Coautores do artigo do PNAS no CTBP: Antonio Oliveira Jr. (blusa preta), Jose Onuchic (blusa cinza), Vinicius Contessoto (blusa xadrez), Ronaldo Olveira (blusa vermelha) e Matheus Mello (blusa azul)

 

“Fui com apoio do CNPq, por meio de uma bolsa de pós-doutorado no exterior com duração de seis meses. No entanto, durante todo o período em que estive lá como pesquisador visitante, houve uma complementação financeira significativa como contrapartida da própria Rice University. Nesse período, me dediquei integralmente à pesquisa, tive a oportunidade de orientar alunos, colaborar em diferentes projetos e participar da organização e execução de workshops científicos”, relatou Ronaldo.

O objetivo inicial era aprender com o grupo do professor Onuchic as técnicas de simulação de cromatina, que representam os cromossomos que é uma mistura de DNA e proteínas localizada dentro do núcleo das nossas células. Para se ter uma ideia da escala, se o DNA de uma única célula fosse totalmente esticado, ele teria cerca de 2 metros de comprimento.

“Embora muitas ilustrações mostrem o cromossomo humano na forma de um X, com 23 pares, na maior parte do tempo o nosso DNA não está nessa forma. Ele se apresenta em um estado compactado chamado interfase, que é quando a célula não está em divisão. A grande pergunta científica, então, é: como os cromossomos se organizam dentro do núcleo celular? Essa é uma questão extremamente complexa. Imagine tentar mover 46 fios de linha extremamente finos, quilométricos, de um lado de uma sala para o outro, sem que nenhum se quebre ou se embaralhe. Isso seria praticamente impossível. Ainda assim, a compactação do DNA é tão eficiente que ele chega a ser reduzido em cerca de 10.000 vezes o seu tamanho original para caber dentro do núcleo das células. Essa arquitetura tridimensional dos cromossomos tem implicações diretas em processos fundamentais da vida, como a divisão celular, o controle da expressão gênica e a estabilidade genética. Ela também é crucial para o diagnóstico e compreensão de doenças e anomalias genéticas, como a Síndrome de Down e diferentes tipos de câncer”, explicou.

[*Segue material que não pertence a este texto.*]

(** * Page replacement simulator: FIFO, LRU and Optimal

    A shallow embedding of the simulation engine of [main.py]
    ([simulate_fifo], [simulate_lru], [simulate_optimal] and the
    [StepResult] / [AlgorithmResult] records) together with the
    properties of the engine that its specification states.

    Python integers are [Z]; positions inside a list are [nat]; the
    dictionary [last_used] is a [gmap Z Z]; an uncaught Python exception
    is the [Raise] branch of the result type [res].

    The development also covers [print_step_table], as the list of the
    strings it prints, and the two input functions
    [get_frames_from_user] and [get_reference_string_from_user], over a
    console of pending and written lines. *)

From Stdlib Require Import ZArith QArith Ascii.
From stdpp Require Import gmap strings list pretty.

Local Open Scope Z_scope.

(** ** Exceptions *)

Inductive exn : Set := IndexError | ValueError.

Inductive res (A : Type) : Type :=
| Ok (a : A)
| Raise (e : exn).
Arguments Ok {A} a.
Arguments Raise {A} e.

#[global] Instance res_ret : MRet res := λ A a, Ok a.
#[global] Instance res_bind : MBind res := λ A B f m,
  match m with Ok a => f a | Raise e => Raise e end.
#[global] Instance res_fmap : FMap res := λ A B f m,
  match m with Ok a => Ok (f a) | Raise e => Raise e end.

(** ** The Python list and dict primitives the engine uses *)

Module Py.

(** [x in l] *)
Definition contains (x : Z) (l : list Z) : bool := bool_decide (x ∈ l).

(** position of the first [x] in [l], counting from [pos] *)
Fixpoint find_from (x : Z) (l : list Z) (pos : nat) : option nat :=
  match l with
  | [] => None
  | y :: l' => if decide (y = x) then Some pos else find_from x l' (S pos)
  end.

(** [l.index(x, start)]: the least position [>= start] holding [x];
    [ValueError] when there is none. *)
Definition index (l : list Z) (x : Z) (start : nat) : res nat :=
  match find_from x (drop start l) start with
  | Some j => Ok j
  | None => Raise ValueError
  end.

(** [l.pop(0)] *)
Definition pop0 (l : list Z) : res (Z * list Z) :=
  match l with
  | [] => Raise IndexError
  | x :: l' => Ok (x, l')
  end.

(** [l[i] = v], with Python's negative indices and its [IndexError]. *)
Definition setitem (l : list Z) (i : Z) (v : Z) : res (list Z) :=
  let n := Z.of_nat (length l) in
  let j := if i <? 0 then i + n else i in
  if (0 <=? j) && (j <? n) then Ok (<[Z.to_nat j := v]> l)
  else Raise IndexError.

(** the scan of [min(l, key=key)]: a later element replaces the
    current best only when its key is strictly smaller. *)
Fixpoint min_scan (key : Z → Z) (best : Z) (l : list Z) : Z :=
  match l with
  | [] => best
  | x :: l' =>
      if key x <? key best then min_scan key x l' else min_scan key best l'
  end.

O primeiro trabalho, resultado dessas pesquisas foi um artigo publicado no Journal of Chemical Physics (JCP) (https://doi.org/10.1063/5.0239634), onde foram avaliados os potenciais e parâmetros de força do modelo de cromatina mínima (MiChroM), treinado com dados experimentais, com implicações diretas para a organização dos cromossomos na interfase. O MiChroM é parametrizado a partir de dados experimentais usando conceitos clássicos e bem estabelecidos da física estatística, como o princípio da máxima entropia, e descreve dois mecanismos fundamentais da organização nuclear: a compartimentalização de regiões do cromossomo e a motorização por proteínas organizacionais.